Hillsboro, Kan. -- "My artwork becomes part of me. I pretty much enjoy the process."
The 'process' is striking. Shin-hee Chin, in this aspect of her art, uses fiber, discarded blankets and stitching to create masterpieces of the human condition. Her work is deep, thoughtful, and complicated.
Sowing and stitching, regarded as 'woman' work', is done by Shin-hee as an artful look at the repetitive nature of what women endure. Living quiet, sometimes painful lives, her work gives voice to their existence.
"A woman's work is always devalued, and the house chores can never be appreciated. But then, that fact makes me evaluate that mundane woman's chores can be an art form."
The thread and simple yarn in creative hands, is a powerful art form. Shin-hee's work relates to all of us in imagery that connects us all to history and to each other.
"I think the human face is the most interesting. Everybody has the same features, but everybody is different. So, that actually fascinates me."
Shin-hee, a South Korean native, teaches at Tabor College in Hillsboro, her religious roots deep in Christianity, she is a beacon of creativity connecting lives and cultures through art.

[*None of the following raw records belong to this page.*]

Lemma check_token_ok token uuid o c : check_token token uuid o = Ok c →
  o = Some c ∧ database_uuid token = uuid ∧ tk_generation token = generation c ∧
  active c = true ∧ needs_rebuild c = false.
Proof.
  unfold check_token. destruct o as [c'|]; cbn [ok_or rbind]; [|done].
  destruct (bool_decide_reflect (database_uuid token = uuid)); simpl; [|done].
  destruct (N.eqb_spec (tk_generation token) (generation c')); simpl; [|done].
  destruct (active c') eqn:Ha; simpl; [|done]. destruct (needs_rebuild c') eqn:Hn; [done|].
  intros [= <-]. done.
Qed.

Lemma ack_tx_spec token seq db L o es tx1 :
  repr db L → log_inv L → ack_tx token seq db = Ok ((o, es), tx1) →
  es = [] ∧ jframe db tx1 ∧ ∃ c m, l_consumers L !! tk_name token = Some c ∧
    check_token token (l_uuid L) (Some c) = Ok c ∧ acked_seq c <= seq <= l_head L ∧
    let L0 := set_consumers L (<[tk_name token := set_acked c seq]> (l_consumers L)) in
    is_min L0 m ∧ prepared L tx1 (l_prune m L0).
Proof.
  intros R I E. unfold ack_tx in E. m_inv. rewrite (uuid_in_ok _ L), (consumer_in_ok _ L) in * by done.
  repeat match goal with Hx : Ok _ = Ok _ |- _ => injection Hx as <- end.
  match goal with Hk : check_token _ _ _ = Ok ?c |- _ =>
    pose proof (check_token_ok _ _ _ _ Hk) as (Hc & _); rewrite Hc in Hk; rename Hk into Htok; rename c into cc end.
  match goal with Hn : number _ _ = _ |- _ => apply (number_eq _ _ _ _ _ (r_head _ _ R)) in Hn as [? ?]; subst end.
  destruct (N.ltb_spec seq (acked_seq cc)); cbn [orb] in E; [by m_inv|].
  destruct (N.ltb_spec (l_head L) seq); [by m_inv|]. unfold put_consumer in E. m_inv.
  match goal with Hp : prune_acked _ = Ok _ |- _ =>
    eapply (prepared_prune db L (set_consumers L (<[tk_name token := set_acked cc seq]> (l_consumers L))))
      in Hp as (m & Hm & Hprep & Hf) end; [|apply R|by apply repr_put_consumer|..|apply jframe_consumers]; try done.
  - split_and!; try done. exists cc, m. done.
  - by apply (log_inv_update L _ cc).
Qed.

Lemma unregister_tx_spec name db L o es tx1 :
  repr db L → log_inv L → unregister_tx name db = Ok ((o, es), tx1) →
  es = [] ∧ jframe db tx1 ∧ ∃ L1, prepared L tx1 L1.
Proof.
  intros R I E. unfold unregister_tx in E. m_inv. rewrite (consumer_in_ok _ L) in * by done.
  repeat match goal with Hx : Ok _ = Ok _ |- _ => injection Hx as <- end.
  destruct (is_internal _); m_inv.
  match goal with Hp : prune_acked _ = Ok _ |- _ =>
    eapply (prepared_prune db L (set_consumers L (delete name (l_consumers L))))
      in Hp as (m & Hm & Hprep & Hf) end; [|apply R| | | | | | |apply jframe_consumers]; try done.
  - split_and!; try done. by eexists.
  - destruct R. constructor; try done. intros k. simpl. rewrite t_get_remove.
    case_decide; subst; [by rewrite lookup_delete_eq|by rewrite lookup_delete_ne].
  - by apply log_inv_delete.
Qed.

Lemma disable_tx_spec db L o es tx1 :
  repr db L → log_inv L → disable_tx db = Ok ((o, es), tx1) →
  es = [] ∧ jframe db tx1 ∧ ∃ L1, prepared L tx1 L1.
Proof.
  intros R I E. unfold disable_tx in E. m_inv. rewrite (consumer_in_ok _ L) in * by done.
  repeat match goal with Hx : Ok _ = Ok _ |- _ => injection Hx as <- end.
  assert (Hid : prepared L db L) by (split_and!; [done..|apply continues_refl|done]).
  destruct (l_consumers L !! indexer) as [c|] eqn:Hc; [|m_inv; split_and!; [done..|by exists L]].
  destruct (internal c); [|m_inv; split_and!; [done..|by exists L]]. unfold put_consumer in *. m_inv.
  split_and!; [done|apply jframe_consumers|].
  exists (set_consumers L (<[indexer := expire c]> (l_consumers L))). split_and!.
  - by apply repr_put_consumer.
  - apply (log_inv_update L _ c); try done. split; [simpl; lia|]. exact (i_acked _ I _ _ Hc).
  - constructor; try done; simpl; try lia. exists []. rewrite app_nil_r, N.sub_diag, drop_0. split; [lia|done].
  - done.
Qed.

(** ** Reachable states *)

Definition journal_ok (db : Tx) (L : Log) : Prop := repr db L ∧ log_inv L.

(** A body that writes data: its effects are well formed, it leaves the log's own tables
    alone and there are sequence numbers left. *)
Definition data_body {A} (f : M (A * list ChangeKind)) (db : Tx) : Prop :=
  ∀ out es tx1, f db = Ok ((out, es), tx1) →
    Forall effect_ok es ∧ (∀ L, repr db L → repr tx1 L) ∧
    (∀ h, read_number db (lit "head") = Ok h → h + len es + 1 < U64).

There is color and vitality in her work, and yet a personal sadness that life's journey gives to women of all cultures. In a book of her work called 'War and Peace', Shin-hee using fabric, cotton and line threads shows us the moment a Korean woman receives a letter telling of the death of her son. She says sadness makes us human and connects us to the rest of humanity. Again, this work formed by cotton and linen threads on a cotton fabric.
What she creates with thread and fabric is soul stirring. She says to expand the boundaries of family she created portraits from September 11th of 1,910 ballpoint ink portraits of some of those whose lives were destroyed.
So whether Chin-hee is creating, or teaching, she is constantly aware of the changing human condition told so well through fiber art.
"I found the joy doing that."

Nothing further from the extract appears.